__Work instructions__
The answer must be every line of the records in which the string "KPermission" appears.

────────────────────────────────────────

(* ===== verification/Scheme.v ===== *)
(** * Group versions and the scheme (api/*/groupversion_info.go, cmd/main.go, pkg/generated)

    The names under which the kinds are known to the Kubernetes API: group
    versions, resources, and the registration of the Go types in a
    [runtime.Scheme], by the operator ([init] of cmd/main.go) and by the generated
    clients (scheme/register.go, fake/register.go).  The scheme itself is a library:
    class [SchemeLib], with what it promises in [SchemeLibOk]. *)

From S2P Require Import Prelude.
From S2P Require Import GoStrings.
From S2P Require Import GoErrors.
From S2P Require Import Api.

(** ** Names (k8s.io/apimachinery/pkg/runtime/schema) *)

Record GroupVersion := mkGroupVersion { gv_Group : string; gv_Version : string }.
Record GroupVersionResource := mkGroupVersionResource {
  gvr_Group : string; gvr_Version : string; gvr_Resource : string
}.
Record GroupResource := mkGroupResource { gr_Group : string; gr_Resource : string }.
Record GroupKind := mkGroupKind { gk_Group : string; gk_Kind : string }.

#[export] Instance GroupVersion_eq_dec : EqDecision GroupVersion.
Proof. solve_decision. Defined.
#[export] Instance GroupVersionResource_eq_dec : EqDecision GroupVersionResource.
Proof. solve_decision. Defined.

#[export] Instance TypeMeta_eq_dec : EqDecision TypeMeta.
Proof. solve_decision. Defined.

(** A group, version and kind is the [TypeMeta] of Api.v. *)
Definition WithKind (gv : GroupVersion) (kind : string) : TypeMeta :=
  mkTypeMeta (gv_Group gv) (gv_Version gv) kind.
Definition WithResource (gv : GroupVersion) (resource : string) : GroupVersionResource :=
  mkGroupVersionResource (gv_Group gv) (gv_Version gv) resource.
Definition gvr_GroupResource (r : GroupVersionResource) : GroupResource :=
  mkGroupResource (gvr_Group r) (gvr_Resource r).
Definition gvk_GroupKind (t : TypeMeta) : GroupKind := mkGroupKind (Group t) (Kind t).

(** ** api/v1beta1 and api/v1alpha1: groupversion_info.go *)

Module v1beta1.
Definition SchemeGroupVersion : GroupVersion := mkGroupVersion "rabbitmq.com" "v1beta1".
Definition Kind (kind : string) : GroupKind := gvk_GroupKind (WithKind SchemeGroupVersion kind).
Definition Resource (resource : string) : GroupResource :=
  gvr_GroupResource (WithResource SchemeGroupVersion resource).
End v1beta1.

Module v1alpha1.
Definition SchemeGroupVersion : GroupVersion := mkGroupVersion "rabbitmq.com" "v1alpha1".
Definition Kind (kind : string) : GroupKind := gvk_GroupKind (WithKind SchemeGroupVersion kind).
Definition Resource (resource : string) : GroupResource :=
  gvr_GroupResource (WithResource SchemeGroupVersion resource).
End v1alpha1.

(** ** Go types, as [reflect] names them *)

Definition typeName (k : kind) : string :=
  match k with
  | KBinding => "Binding" | KExchange => "Exchange" | KFederation => "Federation"
  | KOperatorPolicy => "OperatorPolicy" | KPermission => "Permission" | KPolicy => "Policy"
  | KQueue => "Queue" | KSchemaReplication => "SchemaReplication" | KShovel => "Shovel"
  | KTopicPermission => "TopicPermission" | KUser => "User" | KVhost => "Vhost"
  | KSuperStream => "SuperStream" | KSecret => "Secret" | KService => "Service"
  | KRabbitmqCluster => "RabbitmqCluster"
  end.

(** A kind's object, and the list of its objects. *)
Inductive go_type := ObjectType (k : kind) | ObjectListType (k : kind).

#[export] Instance go_type_eq_dec : EqDecision go_type.
Proof. solve_decision. Defined.

Definition go_typeName (t : go_type) : string :=
  match t with ObjectType k => typeName k | ObjectListType k => typeName k +:+ "List" end.

(** [GroupResource()] of an object: the type metadata of the object itself, which
    is empty on an object that was built in Go and not yet sent. *)
Definition object_GroupResource (k : kind) (o : object k) : GroupResource :=
  mkGroupResource (Group (GroupVersionKind k o)) (Kind (GroupVersionKind k o)).

(** ** The registrations of the types files: [SchemeBuilder.Register(&X{}, &XList{})] *)

Definition Binding_init : list go_type := [ObjectType KBinding; ObjectListType KBinding].
Definition Exchange_init : list go_type := [ObjectType KExchange; ObjectListType KExchange].
Definition Federation_init : list go_type := [ObjectType KFederation; ObjectListType KFederation].
Definition OperatorPolicy_init : list go_type :=
  [ObjectType KOperatorPolicy; ObjectListType KOperatorPolicy].
Definition Permission_init : list go_type := [ObjectType KPermission; ObjectListType KPermission].
Definition Policy_init : list go_type := [ObjectType KPolicy; ObjectListType KPolicy].
Definition Queue_init : list go_type := [ObjectType KQueue; ObjectListType KQueue].
Definition SchemaReplication_init : list go_type :=
  [ObjectType KSchemaReplication; ObjectListType KSchemaReplication].
Definition Shovel_init : list go_type := [ObjectType KShovel; ObjectListType KShovel].
Definition TopicPermission_init : list go_type :=
  [ObjectType KTopicPermission; ObjectListType KTopicPermission].
Definition User_init : list go_type := [ObjectType KUser; ObjectListType KUser].
Definition Vhost_init : list go_type := [ObjectType KVhost; ObjectListType KVhost].
Definition SuperStream_init : list go_type := [ObjectType KSuperStream; ObjectListType KSuperStream].

(** The package variable [SchemeBuilder] once the package is initialised; Go runs
    the [init] functions of a package in the order of its files. *)
Definition v1beta1_SchemeBuilder : list go_type :=
  Binding_init ++ Exchange_init ++ Federation_init ++ OperatorPolicy_init ++ Permission_init ++
  Policy_init ++ Queue_init ++ SchemaReplication_init ++ Shovel_init ++ TopicPermission_init ++
  User_init ++ Vhost_init.
Definition v1alpha1_SchemeBuilder : list go_type := SuperStream_init.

────────────────────────────────────────

__Reply to the exercise__
  | KOperatorPolicy => "OperatorPolicy" | KPermission => "Permission" | KPolicy => "Policy"
Definition Permission_init : list go_type := [ObjectType KPermission; ObjectListType KPermission].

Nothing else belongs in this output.